(SOURCE MATERIAL)
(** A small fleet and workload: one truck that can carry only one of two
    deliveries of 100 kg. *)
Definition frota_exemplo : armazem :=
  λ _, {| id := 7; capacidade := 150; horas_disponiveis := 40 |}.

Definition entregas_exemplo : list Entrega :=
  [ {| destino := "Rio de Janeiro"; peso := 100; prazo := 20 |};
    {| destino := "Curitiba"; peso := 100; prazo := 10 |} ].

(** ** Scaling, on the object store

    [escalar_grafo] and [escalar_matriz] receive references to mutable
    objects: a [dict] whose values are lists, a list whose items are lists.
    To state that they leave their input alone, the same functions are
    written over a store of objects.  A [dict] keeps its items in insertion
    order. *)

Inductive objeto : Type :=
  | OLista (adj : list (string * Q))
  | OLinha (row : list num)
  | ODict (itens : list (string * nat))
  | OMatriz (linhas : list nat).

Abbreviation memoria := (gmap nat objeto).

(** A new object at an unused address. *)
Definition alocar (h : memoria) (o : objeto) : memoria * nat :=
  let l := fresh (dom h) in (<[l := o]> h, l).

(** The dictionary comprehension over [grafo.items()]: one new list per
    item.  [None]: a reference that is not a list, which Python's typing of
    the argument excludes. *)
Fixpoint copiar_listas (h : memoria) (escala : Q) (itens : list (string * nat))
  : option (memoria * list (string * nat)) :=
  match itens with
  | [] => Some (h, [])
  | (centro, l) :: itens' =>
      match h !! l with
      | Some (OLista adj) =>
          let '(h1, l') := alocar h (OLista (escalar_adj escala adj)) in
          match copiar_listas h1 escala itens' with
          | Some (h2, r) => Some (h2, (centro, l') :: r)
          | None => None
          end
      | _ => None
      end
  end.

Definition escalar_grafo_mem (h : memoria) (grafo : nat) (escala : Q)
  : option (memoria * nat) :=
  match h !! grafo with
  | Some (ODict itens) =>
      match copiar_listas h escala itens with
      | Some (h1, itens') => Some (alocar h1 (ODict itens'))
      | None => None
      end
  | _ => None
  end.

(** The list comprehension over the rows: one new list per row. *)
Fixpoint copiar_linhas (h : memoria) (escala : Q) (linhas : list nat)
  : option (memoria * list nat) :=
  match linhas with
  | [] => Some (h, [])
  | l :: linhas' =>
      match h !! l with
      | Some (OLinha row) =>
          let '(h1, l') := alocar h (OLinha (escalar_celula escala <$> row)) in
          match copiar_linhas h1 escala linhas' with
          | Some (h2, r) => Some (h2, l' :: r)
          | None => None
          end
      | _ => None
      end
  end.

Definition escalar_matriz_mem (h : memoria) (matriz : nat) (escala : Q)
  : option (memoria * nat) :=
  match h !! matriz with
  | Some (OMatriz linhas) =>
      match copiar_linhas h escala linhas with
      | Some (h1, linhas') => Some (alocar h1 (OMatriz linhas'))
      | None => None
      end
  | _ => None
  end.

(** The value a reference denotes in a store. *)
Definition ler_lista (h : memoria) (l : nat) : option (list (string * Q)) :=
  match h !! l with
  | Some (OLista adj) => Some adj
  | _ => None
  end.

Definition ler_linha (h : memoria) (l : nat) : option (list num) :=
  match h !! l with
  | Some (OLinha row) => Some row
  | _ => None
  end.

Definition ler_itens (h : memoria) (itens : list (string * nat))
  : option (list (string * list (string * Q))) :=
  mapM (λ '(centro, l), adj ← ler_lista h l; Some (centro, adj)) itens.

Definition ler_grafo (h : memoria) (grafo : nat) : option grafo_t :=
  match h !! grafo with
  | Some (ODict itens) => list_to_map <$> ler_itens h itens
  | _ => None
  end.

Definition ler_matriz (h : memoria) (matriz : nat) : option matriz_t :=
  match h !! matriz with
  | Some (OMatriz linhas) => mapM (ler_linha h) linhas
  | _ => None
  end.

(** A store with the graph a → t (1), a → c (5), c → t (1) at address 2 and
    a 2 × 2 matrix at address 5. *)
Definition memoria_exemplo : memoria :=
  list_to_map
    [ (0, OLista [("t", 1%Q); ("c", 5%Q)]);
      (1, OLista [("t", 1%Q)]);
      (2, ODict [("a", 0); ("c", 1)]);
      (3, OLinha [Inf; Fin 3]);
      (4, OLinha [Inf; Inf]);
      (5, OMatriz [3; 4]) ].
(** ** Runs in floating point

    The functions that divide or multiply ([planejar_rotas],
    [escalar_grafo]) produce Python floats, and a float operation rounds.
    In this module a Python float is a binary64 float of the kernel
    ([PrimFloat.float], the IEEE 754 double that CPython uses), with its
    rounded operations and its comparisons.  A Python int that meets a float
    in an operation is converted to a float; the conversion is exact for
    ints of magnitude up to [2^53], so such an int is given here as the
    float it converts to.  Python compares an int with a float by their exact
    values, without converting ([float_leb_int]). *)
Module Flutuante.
(End SOURCE MATERIAL)
## PROBLEM REQUIREMENTS
Every line above that holds the string "store" counts once; give the total and nothing more.

## RESPONSE TO THIS EXERCISE
4